I’m a professional writer, and before that a journalist (writing for the Sunday Times in the UK on technology - would happily have plugged Scrivener if it had been around then).
My next book out in the US is The Seventh Sacrament from Bantam Dell, the fifth in a crime series set in Rome. It was started in Mellel and finished in Word. The one after that (out January in the UK from Macmillan) was written in Pages. The one after that (which will be out in the UK and US in 2009) is being completed in Scrivener after being started in Word.
I particularly like the way Scrivener can be used to handle multiple viewpoint narratives - much better than anything else - and the ease with which you can focus on chapter and scenes, without feeling they’re somehow detached from the rest of the script, which is what happened for me in something like Ulysses.
Anyway - congratulations on a ground-breaking and genuinely innovative product out there. I’ve tried everything there is just about and for me this is undoubtedly the best.
Ha! I wondered what had happened to you David. I used to make a bee-line to your contributions in the Sunday Times. The technology pages haven’t been quite the same since you moved on.
Enough buttering-up! What do you make of NoteMind (http://www.synium.de/notemind/index.html) from more extended use? (I read the “early-days” review in your blog.) On price alone, if nothing else, it looks attractive as a writer’s datastore.
P.S. Good luck with the launch of The Seventh Sacrament in the US.
Notemind was great for the latest project which is just coming to a close. But that did involve a phenomenal amount of stored research material. Every book is different for me. I’m not sure whether the next will have so much data. I suspect a lot of material could be simply contained in folders in Scrivener. Will have to see how things go.

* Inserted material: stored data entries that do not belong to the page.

(** X5.  What a segment does to a point.  [write_segment] of a non-empty
    run of points, with compression on as the engine has it: when the
    file can be created the call returns, and [read_segment] of the same
    symbol and id gives back as many points in the same order, each with
    its value, with the symbol that was asked for - the file holds no
    symbol of its own - and with its timestamp rounded towards zero to a
    whole microsecond.  When the file cannot be created the call throws
    [std::runtime_error] and the layer, index and directory, is as
    before. *)
Theorem write_then_read_segment d sym p pts segment_id :
  enable_compression (config d) = true →
  let name := segment_file_name sym segment_id in
  match write_segment d sym (p :: pts) segment_id with
  | (Ret _, d') =>
    creatable d name = true ∧
    ∃ back,
      read_segment d' sym segment_id = Ret back ∧
      length back = length (p :: pts) ∧
      ∀ i q, (p :: pts) !! i = Some q →
        ∃ q', back !! i = Some q' ∧
              symbol q' = sym ∧ value q' = value q ∧
              timestamp q' =@{Z} timestamp q - Z.rem (timestamp q) 1000
  | (Throw e, d') =>
    creatable d name = false ∧ d' = d ∧
    e = runtime_error ("Failed to create segment file: " +:+ name)
  end.
Proof.
  intros Hc. cbv zeta.
  destruct (write_segment d sym (p :: pts) segment_id) as [[[]|e] d'] eqn:Hw.
  - split.
    { unfold write_segment in Hw. rewrite Hc in Hw.
      by destruct (creatable d (segment_file_name sym segment_id)). }
    exists (stored_form sym <$> (p :: pts)).
    split; [by apply (DiskWrites.write_segment_reads_back d sym p pts segment_id d')|].
    split; [by rewrite length_fmap|].
    intros i q Hq. exists (stored_form sym q).
    split; [by rewrite list_lookup_fmap, Hq|]. split; [done|]. split; [done|].
    rewrite DiskWrites.stored_form_timestamp.
    apply microsecond_floor_quot, time_point_bounds.
  - destruct (DiskWrites.write_segment_thrown _ _ _ _ _ _ Hw) as [-> Hno].
    split; [done|]. split; [done|].
    unfold write_segment in Hw. rewrite Hc, Hno in Hw. by injection Hw as <-.
Qed.

End WithCodec.

Section WithSort.
Context `{Codec} `{StdSort}.

Lemma write_groups_returns gs : ∀ d,
  all_creatable d → (write_groups d gs).1 = Ret ().
Proof.
  induction gs as [|g gs IH]; intros d Hd; [done|]. simpl.
  destruct (write_group d g) as [[[]|x] d1] eqn:Hg.
  - apply IH. intros name. unfold write_group in Hg.
    rewrite (DiskWrites.write_segment_creatable _ _ _ _ _ _ Hg). apply Hd.
  - unfold write_group in Hg.
    destruct (DiskWrites.write_segment_thrown _ _ _ _ _ _ Hg) as [_ Hno].
    by rewrite Hd in Hno.
Qed.

Lemma write_batch_returns d pts :
  all_creatable d → (write_batch d pts).1 = Ret true.
Proof.
  intros Hd. unfold write_batch. destruct pts as [|p pts]; [done|].
  pose proof (write_groups_returns (map_to_list (group_by_symbol (p :: pts))) d Hd) as Hr.
  destruct (write_groups d _) as [[[]|x] d1]; [done|]. simpl in Hr. discriminate Hr.
Qed.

Thanks for the good wishes… am just packing for the start of the summer’s travels (and believe me promotion is not the holiday people think it is!)
Hello David - and thanks for the compliments about Scrivener. I, too, used to read your articles in the Technology section of the Times, and miss them. I also followed your blog, and some of your opinions about software there were actually formative in the development of Scrivener. Because of that, I always meant to send you a free copy for evaluation, in fact, but after I read why you gave up on Mellel (lack of widows and orphans etc), I thought that Scrivener might not fit the bill for you. I’m genuinely rather chuffed that it does!
Probably, David already knows it, but now Mellel has widows and orphans protection (even if it calls it in a different, less dramatic way).
Well I’m flattered to think I may have contributed in some small way to such a great product, Keith. Thanks a lot. If you want any kind of formal plaudit for Scrivener just drop me a line through the contact form on my website or let me have some direct email address some other way. It’s a shame the Sunday Times dropped its lively, questioning coverage of the tech world but I still feel privileged to have been there during the good times.
Mellel’s widow and orphans problems have been solved since I wrote that. When I get to dumping out my latest book from Scrivener I will try putting that through Mellel and then sending on the Word file to my publishers (they will expect a .doc file). I’m also the board member responsible for the International Thrillerwriters website (thrillerwriters.org) and I intend to write something there about Scrivener before long. It’s a really interesting product because it makes you (or me anyway) think about story structure.
And thanks for thinking of a free copy but I have always paid for software I use in real life and always will (unless, in the past, it came from Microsoft, but I don’t touch that much any more).
PS. If my occasional ramblings in the blog actually did help shape Scrivener maybe I ought to blog more… I always thought no-one was reading!